Some students are still continuing to study for their examinations despite the June SAT cancellations. “Despite the June exams being canceled, I plan to continue studying for the assessment in hopes of retaining the information I have learned thus far. I don't see a reason to not take the biology SAT subject test,” freshman Kitty Wang said in an e-mail interview.
Wang also felt that the change was beneficial for her. “I neither prefer nor reject these new changes because I see such alterations as imminent and necessary. However, the rescheduled availability of the exam does open the door to more preparation time and a more flexible schedule,” Wang said.
Though the changes are not ideal, students understand the rationale behind canceling the SATs. “I don't prefer these new changes, but with everything, I think that they are necessary. I wish I could take the tests at the times I planned to, but I don't think there is another solution. We can't do remote tests because people could easily cheat which wouldn't be fair to everyone else, and we can't do tests at school because of the virus,” Lieberman said.
Though the College Board has yet to release information about the possibility of online testing, Or strongly supports online testing over traditional classroom testing. “College Board should host online tests like with the APs.
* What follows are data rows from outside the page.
Lemma high_order_principal_reflections_witness :
  exists s',
    flag_principal_reflections
      (@new_point_group collaborator
         (heap_of [E; C4z; C4z3; sigma_xy; sigma_xz]) [0; 1; 2; 3; 4]%nat)
    = Ok (tt, s') /\
    principal_reflection (heap s' 3%nat) = true /\
    principal_reflection (heap s' 4%nat) = false.
Proof.
  destruct (@high_order_principal_reflections collaborator
              (@new_point_group collaborator
                 (heap_of [E; C4z; C4z3; sigma_xy; sigma_xz])
                 [0; 1; 2; 3; 4]%nat)
              1%nat [] eq_refl) as (s' & F & _ & H).
  - reflexivity.
  - exists s'. split; [exact F|]. split.
    + apply H. right. split; [simpl; auto|].
      exists 1%nat. split; [left; reflexivity|reflexivity].
    + destruct (principal_reflection (heap s' 4%nat)) eqn:P; [|reflexivity].
      apply H in P. destruct P as [P|[_ (rot & [<-|[]] & P)]]; discriminate.
Defined.

Lemma polyhedral_groups_named_witness :
  pg_name (constructed tetrahedral_rotations) = Some "T".
Proof.
  pose proof tetrahedral_constructed as H.
  assert (Hc : (2 <= count_ops (heap_of tetrahedral_rotations) (seq 0 12)
                             is_high_axis)%nat)
    by (vm_compute; lia).
  exact (proj1 (@polyhedral_groups_named collaborator
                  (heap_of tetrahedral_rotations) (seq 0 12)
                  (constructed tetrahedral_rotations) Hc H)).
Defined.

End ExactNaming.

(** ** What a construction writes to *)

Section Writes.

Context {C : Collaborator}.

Variable h0 : Heap.
Variable ops0 : list ref.

Local Abbreviation constructing := (constructing h0 ops0).
Local Abbreviation writes_only := (writes_only h0 ops0).
Local Abbreviation of_class := (of_class h0 ops0).

Lemma kind_is_identity (o o' : Operation) :
  kind o = kind o' -> is_identity o = is_identity o'.
Proof. unfold is_identity. intros ->. reflexivity. Qed.

Lemma kind_is_improper_rotation (o o' : Operation) :
  kind o = kind o' -> is_improper_rotation o = is_improper_rotation o'.
Proof. unfold is_improper_rotation. intros ->. reflexivity. Qed.

Lemma writes_only_refl D s : writes_only D s s.
Proof. intros W. split; [exact W|]. split; [intros r _; reflexivity|auto]. Qed.

Lemma writes_only_trans D s1 s2 s3 :
  writes_only D s1 s2 -> writes_only D s2 s3 -> writes_only D s1 s3.
Proof.
  intros H12 H23 W1. destruct (H12 W1) as (W2 & U12 & I12).
  destruct (H23 W2) as (W3 & U23 & I23).
  split; [exact W3|]. split; [|auto].
  intros r Hr. rewrite (U23 r Hr). apply U12. exact Hr.
Qed.

Lemma writes_only_weaken (D D' : ref -> Prop) {A} (m : M A) :
  (forall r, D r -> D' r) ->
  preserves (writes_only D) m -> preserves (writes_only D') m.
Proof.
  intros HD Hm s a s' H W. destruct (Hm s a s' H W) as (W' & U & I).
  split; [exact W'|]. split; [|exact I].
  intros r Hr. apply U. intros Hd. apply Hr, HD, Hd.
Qed.

(** The continuation of a read of the state runs in the state read. *)
Lemma writes_only_get_bind D {A} (k : State -> M A) :
  (forall s, constructing s -> preserves (writes_only D) (k s)) ->
  preserves (writes_only D) (bind get k).
Proof.
  intros Hk s a s' H W. unfold bind, get in H. exact (Hk s W s a s' H W).
Qed.

Lemma upd_writes D r o s s' :
  D r -> kind o = kind (heap s r) -> matrix o = matrix (heap s r) ->
  s' = mkState (upd (heap s) r o) (operations s) (classes s) (pg_name s)
               (_generate_elements s) (_identity_element s) ->
  writes_only D s s'.
Proof.
  intros Hd Hk Hm -> [Wo Wp Wi]. split; [|split].
  - constructor; cbn [heap operations _identity_element]; auto.
    eapply same_objects_trans; [exact Wo|]. apply same_objects_upd; assumption.
  - intros r' Hr'. cbn [heap]. unfold upd.
    destruct (Nat.eqb_spec r' r) as [->|_]; [contradiction|reflexivity].
  - auto.
Qed.

Lemma set_inverse_writes D r v :
  D r -> preserves (writes_only D) (set_inverse r v).
Proof.
  intros Hd s u s' H. inversion H.
  eapply (upd_writes D r _ s _ Hd); [| |reflexivity]; reflexivity.
Qed.

Lemma set_name_writes D r v : D r -> preserves (writes_only D) (set_name r v).
Proof.
  intros Hd s u s' H. inversion H.
  eapply (upd_writes D r _ s _ Hd); [| |reflexivity]; reflexivity.
Qed.

Lemma set_principal_reflection_writes D r :
  D r -> preserves (writes_only D) (set_principal_reflection r).
Proof.
  intros Hd s u s' H. inversion H.
  eapply (upd_writes D r _ s _ Hd); [| |reflexivity]; reflexivity.
Qed.

Lemma same_heap_writes D s s' :
  heap s' = heap s ->
  (forall r, In r (operations s') -> In r (operations s)) ->
  _identity_element s' = _identity_element s ->
  writes_only D s s'.
Proof.
  intros Hh Ho Hi [Wo Wp Wi]. split; [|split].
  - constructor.
    + rewrite Hh. exact Wo.
    + auto.
    + rewrite Hi. exact Wi.
  - intros r _. rewrite Hh. reflexivity.
  - intros e He. congruence.
Qed.

Lemma set_classes_writes D cls : preserves (writes_only D) (set_classes cls).
Proof.
  intros s u s' H. inversion H. apply same_heap_writes; auto.
Qed.

Lemma set_pg_name_writes D v : preserves (writes_only D) (set_pg_name v).
Proof.
  intros s u s' H. inversion H. apply same_heap_writes; auto.
Qed.

Lemma sort_operations_writes D : preserves (writes_only D) sort_operations.
Proof.
  intros s u s' H. inversion H. apply same_heap_writes; auto.
  cbn [operations]. intros r Hr.
  eapply Permutation_in; [apply sort_by_perm|exact Hr].
Qed.

Lemma only_classes_writes D s s' : only_classes s s' -> writes_only D s s'.
Proof.
  unfold only_classes. intros ->. apply same_heap_writes; auto.
Qed.

Lemma mul_writes D a b : preserves (writes_only D) (mul a b).
Proof.
  intros s r s' H. apply mul_state in H. subst. apply writes_only_refl.
Qed.

(** The identity element is an [IdentityOperation] of the operations, and
    stays memoised. *)
Lemma identity_element_constructing s e s' :
  constructing s -> identity_element s = Ok (e, s') ->
  In e ops0 /\ is_identity (h0 e) = true /\ _identity_element s' = Some e /\
  heap s' = heap s /\ operations s' = operations s.
Proof.
  intros [Wo Wp Wi] H. unfold identity_element in H.
  destruct (_identity_element s) as [e'|] eqn:I.
  - inversion H; subst e' s'. destruct (Wi e eq_refl). auto.
  - destruct (find _ _) as [e'|] eqn:F; inversion H; subst e' s'.
    apply find_some in F. destruct F as [He Hi].
    cbn [heap operations _identity_element]. repeat split; auto.
    rewrite <- Hi. apply kind_is_identity. symmetry. apply Wo.
Qed.

Lemma identity_element_writes D : preserves (writes_only D) identity_element.
Proof.
  intros s e s' H W.
  destruct (identity_element_constructing _ _ _ W H)
    as (He & Hi & Hc & Hh & Ho).
  split; [|split].
  - destruct W as [Wo Wp Wi]. constructor.
    + rewrite Hh. exact Wo.
    + rewrite Ho. exact Wp.
    + intros e' He'. rewrite Hc in He'. inversion He'; subst e'. auto.
  - intros r _. rewrite Hh. reflexivity.
  - intros e' He'. unfold identity_element in H. rewrite He' in H.
    inversion H; subst. exact He'.
Qed.
(** [initializeSocket], up to the handlers it registers. *)
Definition initializeSocket (serverUrl : string) : M unit :=
  let socket := {| serverUrl := serverUrl |} in
  modify (with_socketRef (Some socket)) ;;
  dispatch (SET_SOCKET (Some socket)).

(** [socket.on('connect', ..)]; [disconnect] and [connect_error] both
    run [on_disconnected]. *)
Definition on_connect : M unit :=
  dispatch (SET_CONNECTED true).

Definition on_disconnected : M unit :=
  dispatch (SET_CONNECTED false).

Section Handlers.
Context (browser : Browser).

(** [createAndSendOffer] *)
Definition createAndSendOffer (participantId : string)
    (peerConnection : RTCPeerConnection) : M unit :=
  try_catch
    (offer ← await (createOffer browser peerConnection);
     pc ← await (setLocalDescription browser peerConnection offer);
     setPeerConnection participantId pc ;;
     sock ← gets socketRef;
     when (isSome sock) (emit (EvOffer participantId offer)))
    (log (ErrorCreatingOffer participantId)).

(** [createPeerConnection].  Of the callbacks it installs on the
    connection, [ontrack] and [onicecandidate] follow below; the two state
    callbacks log, and [restartIce()] on a failed connection changes
    nothing the handlers read. *)
Definition createPeerConnection (participantId : string)
    (shouldCreateOffer : bool) : M unit :=
  try_catch
    (when (negb (constructs browser)) throw ;;
     ls ← gets localStreamRef;
     let peerConnection :=
       with_senders (default [] ls) newRTCPeerConnection in
     setPeerConnection participantId peerConnection ;;
     when shouldCreateOffer
       (createAndSendOffer participantId peerConnection))
    (log (ErrorCreatingPeerConnection participantId)).

(** [peerConnection.ontrack] *)
Definition ontrack (participantId : string)
    (streams : list MediaStream) : M unit :=
  dispatch (UPDATE_PARTICIPANT participantId
    {| u_id := None; u_name := None; u_stream := Some (head streams);
       u_audioEnabled := None; u_videoEnabled := None |}).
While canceling in-person testing is definitely a good idea, there will be an increased number of people taking the tests when schools are able to [reopen], which still poses a risk in the aftermath of the pandemic. Opening online tests will reduce that number of people," she said.
Other students, however, are opposed to taking an online SAT test. “It gets really loud in my household, which makes it hard to take a three-hour test without any distractions, like using the restroom, and it also wouldn't feel the same way,” Nath said. “Taking a test on paper versus taking a test electronically, you get a completely different experience, and if you're a student [who has taken] paper exams for most of their life, then switching to electronic testing would be a vast, drastic change.”
Like remote education and online AP examinations, online testing raises concerns for students who are technologically disadvantaged and have issues with maintaining a controlled testing environment for exam-takers. “For students though, there is the ever-present issue of technology access for some of our students and accommodations for students with special needs. A digital SAT may come with more equity issues,” Makris said. “And there is a deeper concern: will college admissions offices see a digital version of the exam as having the same validity as the traditional SAT?”
There is also doubt among students about the validity of a remotely administered SAT for college admissions. “Colleges will understand that the SATs this year will be very screwed up, and so they might not really consider that 1600 if it was taken electronically. A lot of other students could have gotten that 1600 but [would not have been able to] because they had no Wi-Fi or no device,” Nath said.
The cancellation of the June SAT examinations is one of the myriad of impacts the COVID-19 crisis has had on the Stuyvesant community and another change that students—especially juniors—will need to adjust to. “I guess I'm just bummed out that the SAT is getting pushed,” Nath said. “I'm just bummed out by this entire coronavirus situation.”